> [DESCRIPTION OF THE TASK]
From the entries below, retype only the lines from the one with "(** How [ioc_.run()] is left. *)" through the one with "Definition set_ctx (c", exactly as written.

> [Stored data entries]
(* ===== verification/IoContexts.v ===== *)
(** * Threads that run an io_context

    [IocConfig] and its provider ([src/include/ioc_manager_config_provider.hpp]),
    [IoContextManager] ([src/include/io_context_manager.hpp]), the threads of
    [HttpClientManager] ([src/include/http_client_manager.hpp]), [InFlightCounter]
    and [StopIndicator] ([src/include/in_flight_counter.hpp]).

    Threads are interleaved action by action.  Of the [io_context] the model keeps
    what its documentation says of [run], [stop] and [restart]: [run] returns when
    the context is stopped or has no work left, which stops it; an exception of a
    handler leaves [run]; [restart] clears the stopped state. *)

From Stdlib Require Import ZArith Lia Ascii String.
From stdpp Require Import base list gmap strings.
From S2P Require Import Prelude Json ResultMonad Http EnvExpand JsonUtil ProxyPool ConfigProvider.

(** ** IocConfig *)

Record IocConfig := mkIocConfig { ioc_threads : Z; ioc_name : str }.

(** The constructor with arguments checks the number; reading JSON does not. *)
Definition new_IocConfig (threads_num : Z) (name : str) : throws IocConfig :=
  if (threads_num <? 0)%Z then inl (StdExn (lit "threads_num must be non-negative"))
  else inr (mkIocConfig threads_num name).

Definition ioc_threads_num (hardware_concurrency : Z) (c : IocConfig) : Z :=
  if (c.(ioc_threads) =? 0)%Z then hardware_concurrency
  else if (hardware_concurrency <? c.(ioc_threads))%Z then hardware_concurrency else c.(ioc_threads).

(** The configuration when there is no file. *)
Definition fallback_config (hardware_concurrency : Z) : throws IocConfig :=
  let cores := Z.quot hardware_concurrency 2 in
  new_IocConfig (if (cores <? 1)%Z then 1 else cores)%Z (lit "main").

Section config.
Context `{JsonLib}.

Definition to_IocConfig (jv : json) : throws IocConfig :=
  let! t := at_key (lit "threads_num") jv in
  let! n := lift_std (to_number_int t) in
  let! obj := as_object jv in
  match obj_find (lit "name") obj with
  | Some name => let! s := as_string name in inr (mkIocConfig n s)
  | None => inr (mkIocConfig n (lit "net"))
  end.

(** [IocConfigProviderFile], given what the sources hold for [ioc_config]. *)
Definition new_ioc_provider (getenv : str -> option str) (hardware_concurrency : Z)
    (content : throws (Result json Error)) (cli properties : smap) : throws IocConfig :=
  let! r := content in
  match r with
  | Err _ => fallback_config hardware_concurrency
  | Ok jv => to_IocConfig (substitue_envs getenv cli properties jv)
  end.

Lemma ioc_threads_num_bounds hw c :
  (0 <= hw)%Z -> (0 <= c.(ioc_threads))%Z -> (0 <= ioc_threads_num hw c <= hw)%Z.
Proof.
  intros Hhw Hc. unfold ioc_threads_num. destruct (Z.eqb_spec (ioc_threads c) 0); [lia|].
  destruct (Z.ltb_spec hw (ioc_threads c)); lia.
Qed.


(** A number below zero is refused by the constructor and taken from a file. *)
Lemma negative_threads_from_json `{!JsonLibLaws} z hw :
  in_int32 z -> (z < 0)%Z -> (0 <= hw)%Z ->
  new_IocConfig z (lit "net") = inl (StdExn (lit "threads_num must be non-negative")) /\
  exists c, to_IocConfig (JObject [(lit "threads_num", JInt64 z)]) = inr c /\ ioc_threads_num hw c = z.
Proof.
  intros Hr Hz Hhw. split.
  - unfold new_IocConfig. by destruct (Z.ltb_spec z 0); [|lia].
  - exists (mkIocConfig z (lit "net")). split.
    + transitivity (let! n := lift_std (to_number_int (JInt64 z)) in inr (mkIocConfig n (lit "net"))); [reflexivity|].
      by rewrite to_number_int_ok.
    + unfold ioc_threads_num; cbn [ioc_threads]. destruct (Z.eqb_spec z 0); [lia|].
      destruct (Z.ltb_spec hw z); lia.
Qed.

(** The fallback asks for at least one thread; when the number of cores is not
    known, which is reported as 0, there is none all the same. *)
Lemma fallback_without_threads :
  exists c, fallback_config 0 = inr c /\ c.(ioc_threads) = 1%Z /\ ioc_threads_num 0 c = 0%Z.
Proof. by eexists. Qed.
End config.

(** ** IoContextManager *)

(** How [ioc_.run()] is left. *)
Inductive exit_kind := RunReturned | StdException | UnknownException.
#[export] Instance exit_kind_eq_dec : EqDecision exit_kind.
Proof. solve_decision. Defined.

(** Where a worker thread is in its loop. *)
Inductive worker :=
  | AtTop                   (** at the test of [stopped_] *)
  | InRun                   (** inside [ioc_.run()] *)
  | LeftRun (k : exit_kind) (** at the second test of [stopped_] *)
  | AtCount (k : exit_kind) (** at [restart_count_.fetch_add] *)
  | AtRestart               (** at [ioc_.restart()]; it then sleeps after an exception *)
  | Ended.
#[export] Instance worker_eq_dec : EqDecision worker.
Proof. solve_decision. Defined.

(** [io_work]: the handlers and operations under way. *)
Record io_state := mkIo { io_stopped : bool; io_guard : bool; io_work : nat }.

(** Where the first call of [stop()] is. *)
Inductive stopping := NotCalled | FlagSet | GuardReset | JoiningAt (i : nat) | StopDone.
#[export] Instance stopping_eq_dec : EqDecision stopping.
Proof. solve_decision. Defined.

Record manager := mkManager {
  stopped_ : bool;
  restart_count_ : Z;
  ctx : io_state;
  workers : list worker;
  stop_caller : option nat;  (** the worker whose handler calls [stop()], if it is one *)
  stage : stopping;
  detached : list nat;
}.

Definition UINT64 : Z := (2 ^ 64)%Z.

(** The constructor: [instance_count_] is a member, so it counts from 0 in every
    manager; [length_error] is what [reserve] throws. *)
Definition new_manager (length_error : str) (threads_num : Z) : throws manager :=
  let instance_count := 0%Z in
  if (0 <? instance_count)%Z then inl (StdExn (lit "Only one instance of IoContextManager is allowed."))
  else if (threads_num <? 0)%Z then inl (StdExn length_error)
  else inr (mkManager false 0 (mkIo false true 0) (replicate (Z.to_nat threads_num) AtTop) None NotCalled []).

Definition set_worker (i : nat) (w : worker) (m : manager) : manager :=
  mkManager m.(stopped_) m.(restart_count_) m.(ctx) (<[i := w]> m.(workers)) m.(stop_caller) m.(stage) m.(detached).
Definition set_ctx (c : io_state) (m : manager) : manager :=
  mkManager m.(stopped_) m.(restart_count_) c m.(workers) m.(stop_caller) m.(stage) m.(detached).
Definition set_stage (s : stopping) (m : manager) : manager :=
  mkManager m.(stopped_) m.(restart_count_) m.(ctx) m.(workers) m.(stop_caller) s m.(detached).

Definition is_joining (s : stopping) : bool := match s with JoiningAt _ => true | _ => false end.
Definition in_progress (s : stopping) : bool :=
  match s with NotCalled | StopDone => false | _ => true end.

(** A worker that is inside [stop()] does nothing else. *)
Definition busy_stopping (i : nat) (m : manager) : bool :=
  bool_decide (m.(stop_caller) = Some i) && in_progress m.(stage).

(** [run] may be left that way, and what that does to the context. *)
Definition leave_run (k : exit_kind) (c : io_state) : option io_state :=
  match k with
  | RunReturned =>
      if c.(io_stopped) then Some c
      else if negb c.(io_guard) && (c.(io_work) =? 0)%nat then Some (mkIo true c.(io_guard) 0) else None
  | StdException | UnknownException =>
      match c.(io_work) with 0 => None | S n => Some (mkIo c.(io_stopped) c.(io_guard) n) end
  end.

(** One action of worker [i]; [k] says how [run] ends. *)
Definition worker_step (i : nat) (k : exit_kind) (m : manager) : option manager :=
  if busy_stopping i m then None
  else
    match m.(workers) !! i with
    | Some AtTop => Some (set_worker i (if m.(stopped_) then Ended else InRun) m)
    | Some InRun => c ← leave_run k m.(ctx); Some (set_worker i (LeftRun k) (set_ctx c m))
    | Some (LeftRun k') => Some (set_worker i (if m.(stopped_) then Ended else AtCount k') m)
    | Some (AtCount _) =>
        Some (mkManager m.(stopped_) ((m.(restart_count_) + 1) mod UINT64)%Z m.(ctx)
                (<[i := AtRestart]> m.(workers)) m.(stop_caller) m.(stage) m.(detached))
    | Some AtRestart =>
        Some (set_worker i AtTop (set_ctx (mkIo false m.(ctx).(io_guard) m.(ctx).(io_work)) m))
    | _ => None
    end.

(** [stop()] is called, by the handler of a worker or by another thread. *)
Definition call_stop (who : option nat) (m : manager) : option manager :=
  if match who with Some i => bool_decide (m.(workers) !! i = Some InRun) | None => true end then
    Some (if m.(stopped_) then m
          else mkManager true m.(restart_count_) m.(ctx) m.(workers) who FlagSet m.(detached))
  else None.

(** The rest of [stop()]: [join] returns when the thread has ended. *)
Definition stop_step (m : manager) : option manager :=
  match m.(stage) with
  | FlagSet => Some (set_stage GuardReset (set_ctx (mkIo m.(ctx).(io_stopped) false m.(ctx).(io_work)) m))
  | GuardReset => Some (set_stage (JoiningAt 0) (set_ctx (mkIo true m.(ctx).(io_guard) m.(ctx).(io_work)) m))
  | JoiningAt i =>
      match m.(workers) !! i with
      | None => Some (set_stage StopDone m)
      | Some w =>
          if decide (m.(stop_caller) = Some i) then
            Some (mkManager m.(stopped_) m.(restart_count_) m.(ctx) m.(workers) m.(stop_caller)
                    (JoiningAt (S i)) (m.(detached) ++ [i]))
          else if decide (w = Ended) then Some (set_stage (JoiningAt (S i)) m) else None
      end
  | _ => None
  end.

(** Work is posted; a handler returns. *)
Definition add_work (m : manager) : manager :=
  set_ctx (mkIo m.(ctx).(io_stopped) m.(ctx).(io_guard) (S m.(ctx).(io_work))) m.
Definition finish_work (m : manager) : option manager :=
  match m.(ctx).(io_work) with
  | 0 => None
  | S n => Some (set_ctx (mkIo m.(ctx).(io_stopped) m.(ctx).(io_guard) n) m)
  end.

Inductive action := Worker (i : nat) (k : exit_kind) | CallStop (who : option nat) | StopStep | AddWork | FinishWork.

Definition act (a : action) (m : manager) : option manager :=
  match a with
  | Worker i k => worker_step i k m
  | CallStop who => call_stop who m
  | StopStep => stop_step m
  | AddWork => Some (add_work m)
  | FinishWork => finish_work m
  end.
Fixpoint acts (l : list action) (m : manager) : option manager :=
  match l with
  | [] => Some m
  | a :: l' => m' ← act a m; acts l' m'
  end.

(** An action of the manager's own threads or of [stop()]. *)
Definition own_action (a : action) : bool :=
  match a with Worker _ _ | StopStep => true | _ => false end.

(** *** Invariant *)

(** A worker past the test, on its way to [restart]. *)
Definition restarting (w : worker) : bool :=
  match w with AtCount _ | AtRestart => true | _ => false end.

Definition joined_ok (m : manager) (i : nat) : Prop :=
  m.(workers) !! i = Some Ended \/ m.(stop_caller) = Some i.

Record manager_ok (n : nat) (m : manager) : Prop := {
  ok_workers : length m.(workers) = n;
  ok_stopped : m.(stopped_) = bool_decide (m.(stage) <> NotCalled);
  ok_ended : m.(stopped_) = false -> Forall (fun w => w <> Ended) m.(workers);
  ok_joined : match m.(stage) with
              | JoiningAt i => forall j, j < i -> joined_ok m j
              | StopDone => forall j, j < n -> joined_ok m j
              | _ => True
              end;
  ok_caller : forall i, m.(stop_caller) = Some i -> in_progress m.(stage) = true -> m.(workers) !! i = Some InRun;
}.

Lemma new_manager_ok le n m : new_manager le n = inr m -> manager_ok (Z.to_nat n) m.
Proof.
  unfold new_manager. simpl. destruct (n <? 0)%Z; [done|]. intros [= <-]. split; simpl; try done.
  - by rewrite length_replicate.
  - intros _. by apply Forall_replicate.
Qed.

> [EXERCISE RESULT]
(** How [ioc_.run()] is left. *)
Inductive exit_kind := RunReturned | StdException | UnknownException.
#[export] Instance exit_kind_eq_dec : EqDecision exit_kind.
Proof. solve_decision. Defined.

(** Where a worker thread is in its loop. *)
Inductive worker :=
  | AtTop                   (** at the test of [stopped_] *)
  | InRun                   (** inside [ioc_.run()] *)
  | LeftRun (k : exit_kind) (** at the second test of [stopped_] *)
  | AtCount (k : exit_kind) (** at [restart_count_.fetch_add] *)
  | AtRestart               (** at [ioc_.restart()]; it then sleeps after an exception *)
  | Ended.
#[export] Instance worker_eq_dec : EqDecision worker.
Proof. solve_decision. Defined.

(** [io_work]: the handlers and operations under way. *)
Record io_state := mkIo { io_stopped : bool; io_guard : bool; io_work : nat }.

(** Where the first call of [stop()] is. *)
Inductive stopping := NotCalled | FlagSet | GuardReset | JoiningAt (i : nat) | StopDone.
#[export] Instance stopping_eq_dec : EqDecision stopping.
Proof. solve_decision. Defined.

Record manager := mkManager {
  stopped_ : bool;
  restart_count_ : Z;
  ctx : io_state;
  workers : list worker;
  stop_caller : option nat;  (** the worker whose handler calls [stop()], if it is one *)
  stage : stopping;
  detached : list nat;
}.

Definition UINT64 : Z := (2 ^ 64)%Z.

(** The constructor: [instance_count_] is a member, so it counts from 0 in every
    manager; [length_error] is what [reserve] throws. *)
Definition new_manager (length_error : str) (threads_num : Z) : throws manager :=
  let instance_count := 0%Z in
  if (0 <? instance_count)%Z then inl (StdExn (lit "Only one instance of IoContextManager is allowed."))
  else if (threads_num <? 0)%Z then inl (StdExn length_error)
  else inr (mkManager false 0 (mkIo false true 0) (replicate (Z.to_nat threads_num) AtTop) None NotCalled []).

Definition set_worker (i : nat) (w : worker) (m : manager) : manager :=
  mkManager m.(stopped_) m.(restart_count_) m.(ctx) (<[i := w]> m.(workers)) m.(stop_caller) m.(stage) m.(detached).
Definition set_ctx (c : io_state) (m : manager) : manager :=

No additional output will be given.